A recent comment here described running an in house mail server as "antiquated".

As people certainly have been running such servers for more than 25 years, I guess "antique" isn't inaccurate, but I do take some issue with the implication that the "modern" ways (hosted or "cloud") are automatically better.

There are advantages and disadvantages, of course. There is also plenty of room for confusion:

  • You could push everything off to someone else (Google Apps, for example) and have no idea (and not care) where the servers are or what specific technology is behind any of it.
  • You could pay a specific hosting provider to provide a specific app like Exchange or Kerio.
  • You could put Exchange or Kerio or whatever in an Amazon EC2 server or at a site like Linode.com (that's where my mail server is) and manage only the app itself.
  • You could put a physical server in a co-location facility and manage the server and the app. The app might be the only app on the server or it might be one of many running in virtual machines.
  • You could have the server in your own server room. Again, the server may be dedicated to that app or it might be the home of several VM's.

While I'm specifically talking about mail servers here, these comments really apply to any business application.

You can even mix and match more: you could have an in-house server in one location and a cloud based server in another. Because there are so many options, it's almost pointless to talk about advantages of one approach over another. Almost anything I or anyone else could say for or against any scenario can be countered or offset easily. There simply is no absolute answer that fits every circumstance and need.

Proximity

The "antique" solution has advantages of locality and security: email between users at the same physical location as the server never has to leave the subnet. That can provide significant performance advantages for some, but not necessarily for all.

Scalability

Cloud provisioning can offer easier scalability, but for small business, modern hardware is often gross overkill anyway. Even inexpensive hardware often has far more power than will ever be needed by a small business.

Cost savings

Arguments against owning your own server are often based on inflated cost projections. I've seen some pretty silly estimates for hardware costs and support. One site I visited counted the cost of an Internet connection against this - like you wouldn't need that to access the hosted server?

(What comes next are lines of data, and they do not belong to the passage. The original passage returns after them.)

(** * Auraze chat client: the state-reconciliation core

    A shallow embedding of [src/services/gunService.ts] (the Gun service
    layer: [getPrivateRoomId], [auth.addFriend], [sendMessage],
    [sendPrivateMessage]) and of the [App] component of [src/App.tsx]
    (the listeners attached in its effect and its command handlers).

    Conventions.
    - A JavaScript string is a [string]; its characters stand for code units.
    - The [time] of a value that comes from the graph is [Some] integer
      (milliseconds) when the value has a numeric time and [None] when it
      has none; the time of a payload the program writes is an integer.
    - The Gun graph and the React state of [App] form one explicit
      [AppState]; every callback and handler is a function on it.
    - [Record<string, Message[]>] is a [gmap string (list Message)]. *)

From Stdlib Require Import ZArith Ascii String List Sorted Lia.
From stdpp Require Import base decidable option list gmap strings.

Local Open Scope string_scope.
Local Open Scope Z_scope.

(** ** JavaScript built-ins used by the sources *)
Module Js.

(** One insertion step of a stable sort under a comparator [cmp] with the
    contract of [Array.prototype.sort]: a result [<= 0] keeps [x] ahead. *)
Fixpoint sort_insert {A : Type} (cmp : A -> A -> Z) (x : A) (l : list A)
  : list A :=
  match l with
  | [] => [x]
  | y :: l' => if cmp x y <=? 0 then x :: y :: l' else y :: sort_insert cmp x l'
  end.

(** [arr.sort(cmp)]: stable (ECMAScript 2019), so its result is determined
    by the comparator whenever that is a consistent ordering. *)
Definition Array_sort {A : Type} (cmp : A -> A -> Z) (l : list A) : list A :=
  foldr (sort_insert cmp) [] l.

(** The comparator of [arr.sort()] with no argument, on strings: code-unit
    lexicographic order. *)
Definition default_compare (x y : string) : Z :=
  match String.compare x y with
  | Lt => -1
  | Eq => 0
  | Gt => 1
  end.

(** [arr.join(sep)] *)
Fixpoint Array_join (sep : string) (l : list string) : string :=
  match l with
  | [] => ""
  | [x] => x
  | x :: l' => x ++ sep ++ Array_join sep l'
  end.

(** [arr.find(p)]: the first element satisfying [p], or [undefined]. *)
Definition Array_find {A : Type} (p : A -> bool) (l : list A) : option A :=
  List.find p l.

(** Truthiness of a string: every string but the empty one. *)
Definition truthy (s : string) : bool :=
  match s with
  | EmptyString => false
  | String _ _ => true
  end.

(** White space and line terminators among the code units below 256. *)
Definition is_white_space (c : ascii) : bool :=
  let n := nat_of_ascii c in
  ((9 <=? n)%nat && (n <=? 13)%nat) || (n =? 32)%nat || (n =? 160)%nat.

Fixpoint trim_start (s : string) : string :=
  match s with
  | EmptyString => EmptyString
  | String c s' => if is_white_space c then trim_start s' else s
  end.

Fixpoint string_rev_onto (s acc : string) : string :=
  match s with
  | EmptyString => acc
  | String c s' => string_rev_onto s' (String c acc)
  end.

Definition string_rev (s : string) : string := string_rev_onto s EmptyString.

(** [s.trim()] *)
Definition String_trim (s : string) : string :=
  string_rev (trim_start (string_rev (trim_start s))).

End Js.

(** ** Data model *)

(** [interface Message] of [App.tsx]. *)
Record Message := mkMessage {
  m_id : string;
  m_msg : string;
  m_user : string;
  m_pub : string;
  m_time : option Z
}.

(** [interface Friend] of [App.tsx]. *)
Record Friend := mkFriend {
  f_pub : string;
  f_alias : string;
  f_status : string;
  f_online : option bool
}.

(** The value of a message event as it comes from the graph ([data: any]):
    the text field may be missing, and so may a numeric time. *)
Record MessageData := mkMessageData {
  md_msg : option string;
  md_user : string;
  md_pub : string;
  md_time : option Z
}.

(** The value of a friend-stream event; it carries a [pub] field of its own. *)
Record FriendData := mkFriendData {
  fd_pub : string;
  fd_alias : string;
  fd_status : string;
  fd_online : option bool
}.

(** [gunUser.is]: the identity of the live session. *)
Record Identity := mkIdentity {
  is_pub : string;
  is_alias : string
}.

(** [messageData], the payload of an outgoing message. *)
Record Payload := mkPayload {
  p_msg : string;
  p_user : string;
  p_pub : string;
  p_time : Z
}.

(** A write issued to the graph: [gun.get(..)...set(messageData)] on a path,
    and the two writes below the session's own [user] node. *)
Inductive Write :=
| GunSet (path : list string) (p : Payload)
| UserPutFriend (key : string) (r : FriendData)
| UserPutLastRead (chatId : string) (timestamp : Z).

(** A callback registered with [.on(...)]. *)
Inductive Listener :=
| OnAlias
| OnGlobalChat
| OnFriends
| OnPrivateRoom (roomId : string).

#[global] Instance Listener_eq_dec : EqDecision Listener.
Proof. solve_decision. Defined.

(** The graph side ([gun_*]) and the React state of [App]. *)
Record AppState := mkAppState {
  gun_user_is : option Identity;
  gun_listeners : list Listener;
  gun_writes : list Write;
  isAuthenticated : bool;
  currentUser : string;
  currentPub : string;
  isCheckingAuth : bool;
  globalMessages : list Message;
  privateMessages : gmap string (list Message);
  friends : list Friend;
  selectedFriend : option Friend;
  showAddFriend : bool;
  friendIdInput : string;
  friendAliasInput : string
}.

Definition with_user_is (u : option Identity) (st : AppState) : AppState :=
  mkAppState u (gun_listeners st) (gun_writes st) (isAuthenticated st)
    (currentUser st) (currentPub st) (isCheckingAuth st) (globalMessages st)
    (privateMessages st) (friends st) (selectedFriend st) (showAddFriend st)
    (friendIdInput st) (friendAliasInput st).

Definition with_listeners (ls : list Listener) (st : AppState) : AppState :=
  mkAppState (gun_user_is st) ls (gun_writes st) (isAuthenticated st)
    (currentUser st) (currentPub st) (isCheckingAuth st) (globalMessages st)
    (privateMessages st) (friends st) (selectedFriend st) (showAddFriend st)
    (friendIdInput st) (friendAliasInput st).

Definition with_writes (ws : list Write) (st : AppState) : AppState :=
  mkAppState (gun_user_is st) (gun_listeners st) ws (isAuthenticated st)
    (currentUser st) (currentPub st) (isCheckingAuth st) (globalMessages st)
    (privateMessages st) (friends st) (selectedFriend st) (showAddFriend st)
    (friendIdInput st) (friendAliasInput st).

Definition setIsAuthenticated (b : bool) (st : AppState) : AppState :=
  mkAppState (gun_user_is st) (gun_listeners st) (gun_writes st) b
    (currentUser st) (currentPub st) (isCheckingAuth st) (globalMessages st)
    (privateMessages st) (friends st) (selectedFriend st) (showAddFriend st)
    (friendIdInput st) (friendAliasInput st).

Definition setCurrentUser (s : string) (st : AppState) : AppState :=
  mkAppState (gun_user_is st) (gun_listeners st) (gun_writes st)
    (isAuthenticated st) s (currentPub st) (isCheckingAuth st)
    (globalMessages st) (privateMessages st) (friends st) (selectedFriend st)
    (showAddFriend st) (friendIdInput st) (friendAliasInput st).

Definition setCurrentPub (s : string) (st : AppState) : AppState :=
  mkAppState (gun_user_is st) (gun_listeners st) (gun_writes st)
    (isAuthenticated st) (currentUser st) s (isCheckingAuth st)
    (globalMessages st) (privateMessages st) (friends st) (selectedFriend st)
    (showAddFriend st) (friendIdInput st) (friendAliasInput st).

Definition setIsCheckingAuth (b : bool) (st : AppState) : AppState :=
  mkAppState (gun_user_is st) (gun_listeners st) (gun_writes st)
    (isAuthenticated st) (currentUser st) (currentPub st) b
    (globalMessages st) (privateMessages st) (friends st) (selectedFriend st)
    (showAddFriend st) (friendIdInput st) (friendAliasInput st).

(** [setGlobalMessages(prev => f(prev))] *)
Definition setGlobalMessages (f : list Message -> list Message)
  (st : AppState) : AppState :=
  mkAppState (gun_user_is st) (gun_listeners st) (gun_writes st)
    (isAuthenticated st) (currentUser st) (currentPub st) (isCheckingAuth st)
    (f (globalMessages st)) (privateMessages st) (friends st)
    (selectedFriend st) (showAddFriend st) (friendIdInput st)
    (friendAliasInput st).

(** [setPrivateMessages(prev => f(prev))] *)
Definition setPrivateMessages
  (f : gmap string (list Message) -> gmap string (list Message))
  (st : AppState) : AppState :=
  mkAppState (gun_user_is st) (gun_listeners st) (gun_writes st)
    (isAuthenticated st) (currentUser st) (currentPub st) (isCheckingAuth st)
    (globalMessages st) (f (privateMessages st)) (friends st)
    (selectedFriend st) (showAddFriend st) (friendIdInput st)
    (friendAliasInput st).

(** [setFriends(prev => f(prev))] *)
Definition setFriends (f : list Friend -> list Friend) (st : AppState)
  : AppState :=
  mkAppState (gun_user_is st) (gun_listeners st) (gun_writes st)
    (isAuthenticated st) (currentUser st) (currentPub st) (isCheckingAuth st)
    (globalMessages st) (privateMessages st) (f (friends st))
    (selectedFriend st) (showAddFriend st) (friendIdInput st)
    (friendAliasInput st).

Definition setSelectedFriend (f : option Friend) (st : AppState) : AppState :=
  mkAppState (gun_user_is st) (gun_listeners st) (gun_writes st)
    (isAuthenticated st) (currentUser st) (currentPub st) (isCheckingAuth st)
    (globalMessages st) (privateMessages st) (friends st) f
    (showAddFriend st) (friendIdInput st) (friendAliasInput st).

Definition setShowAddFriend (b : bool) (st : AppState) : AppState :=
  mkAppState (gun_user_is st) (gun_listeners st) (gun_writes st)
    (isAuthenticated st) (currentUser st) (currentPub st) (isCheckingAuth st)
    (globalMessages st) (privateMessages st) (friends st) (selectedFriend st)
    b (friendIdInput st) (friendAliasInput st).

Definition setFriendIdInput (s : string) (st : AppState) : AppState :=
  mkAppState (gun_user_is st) (gun_listeners st) (gun_writes st)
    (isAuthenticated st) (currentUser st) (currentPub st) (isCheckingAuth st)
    (globalMessages st) (privateMessages st) (friends st) (selectedFriend st)
    (showAddFriend st) s (friendAliasInput st).

Definition setFriendAliasInput (s : string) (st : AppState) : AppState :=
  mkAppState (gun_user_is st) (gun_listeners st) (gun_writes st)
    (isAuthenticated st) (currentUser st) (currentPub st) (isCheckingAuth st)
    (globalMessages st) (privateMessages st) (friends st) (selectedFriend st)
    (showAddFriend st) (friendIdInput st) s.

(** [x.on(cb)]: one more callback on the path; nothing is replaced. *)
Definition attach (l : Listener) (st : AppState) : AppState :=
  with_listeners (gun_listeners st ++ [l]) st.

(** A write reaches the graph. *)
Definition emit (w : Write) (st : AppState) : AppState :=
  with_writes (gun_writes st ++ [w]) st.

(** ** [services/gunService.ts] *)
Module GunService.

Definition globalChatPath : list string := ["ma-mesh-global-chat-v1"].

Definition privateChatPath (roomId : string) : list string :=
  ["ma-mesh-private-chats"; roomId].

(** [[pub1, pub2].sort().join('_')] *)
Definition getPrivateRoomId (pub1 pub2 : string) : string :=
  Js.Array_join "_" (Js.Array_sort Js.default_compare [pub1; pub2]).

(** [auth.logout]: [user.leave()] ends the session. *)
Definition logout (st : AppState) : AppState := with_user_is None st.

(** [auth.isLoggedIn]: [!!user.is] *)
Definition isLoggedIn (st : AppState) : bool :=
  match gun_user_is st with
  | Some _ => true
  | None => false
  end.

(** [auth.setLastRead] *)
Definition setLastRead (chatId : string) (timestamp : Z) (st : AppState)
  : AppState :=
  match gun_user_is st with
  | Some _ => emit (UserPutLastRead chatId timestamp) st
  | None => st
  end.

(** [auth.addFriend]: the only condition on the write is a live session. *)
Definition addFriend (pub alias : string) (st : AppState) : AppState :=
  match gun_user_is st with
  | Some _ => emit (UserPutFriend pub (mkFriendData pub alias "friend" None)) st
  | None => st
  end.

(** [sendMessage]. The function is [async]; the one-shot read of the
    user's alias resolves to the alias of the session, and the model runs
    the body to its end in one step. [now] is [Date.now()]. *)
Definition sendMessage (text : string) (now : Z) (st : AppState) : AppState :=
  match gun_user_is st with
  | None => st
  | Some u =>
      let alias := is_alias u in
      let pub := is_pub u in
      emit (GunSet globalChatPath (mkPayload text alias pub now)) st
  end.

(** [sendPrivateMessage], with the same reading of [await]. *)
Definition sendPrivateMessage (friendPub text : string) (now : Z)
  (st : AppState) : AppState :=
  match gun_user_is st with
  | None => st
  | Some u =>
      let roomId := getPrivateRoomId (is_pub u) friendPub in
      let alias := is_alias u in
      emit (GunSet (privateChatPath roomId)
              (mkPayload text alias (is_pub u) now)) st
  end.

End GunService.

(** ** The [App] component of [App.tsx] *)
Module App.

Import GunService.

In fact, for many small businesses, the cost of running an in-house server is negligible. Support issues are far less than those for a typical desktop and the reliability of modern hardware is incredibly high. While those who only offer competing products would like to paint in-house as the more expensive option, in fact it may not be at all.

Internet down?

On the other side, those who object to anything in the cloud tend to over stress the disadvantage of Internet interruptions. While an in-house mail server can continue to process in-house email with the Internet down, that is really small comfort for most businesses today who really can't function without Internet connectivity.

Security

More legitimate concerns are security, but even that isn't absolute. No, you can't see who is accessing your data when it is out somewhere in Internet Land, but local servers sometimes get compromised too and the culprit is very likely to be an employee or trusted contractor in either case. Security is an issue, but it's an issue everywhere.

Other issues

Some other claims against in-house that I have seen:

The cloud has more data storage than private computer systems.. That's not absolutely true, but when it is, it's not necessarily applicable to you and your specific storage needs. Also consider that you'd be smart to have local backup, so you'll need local storage also. Storage is cheap anyway - it almost always costs more to rent it than to buy, and reliability is very high.

No concern about software updates. That's not necessarily true. You might have to beg and plead for updates if someone else is in charge of your server and its apps. Your needs may be subservient to theirs - staying current isn't guaranteed at all.

On the other side of that, you may be forced into updates you are not ready for yet.

Now let's look at some arguments against the cloud and hosting:

Your data can be held hostage. Sure it can, but you ARE making local backups, aren't you? And surely you are not using some app that is so proprietary that only one outfit provides it?

App integration is more difficult. That might be true in a specific case, but it's not a general argument against hosting or cloud provisioning. Integrating with other in house apps might be easier with another in house app, but there is nothing absolute about that.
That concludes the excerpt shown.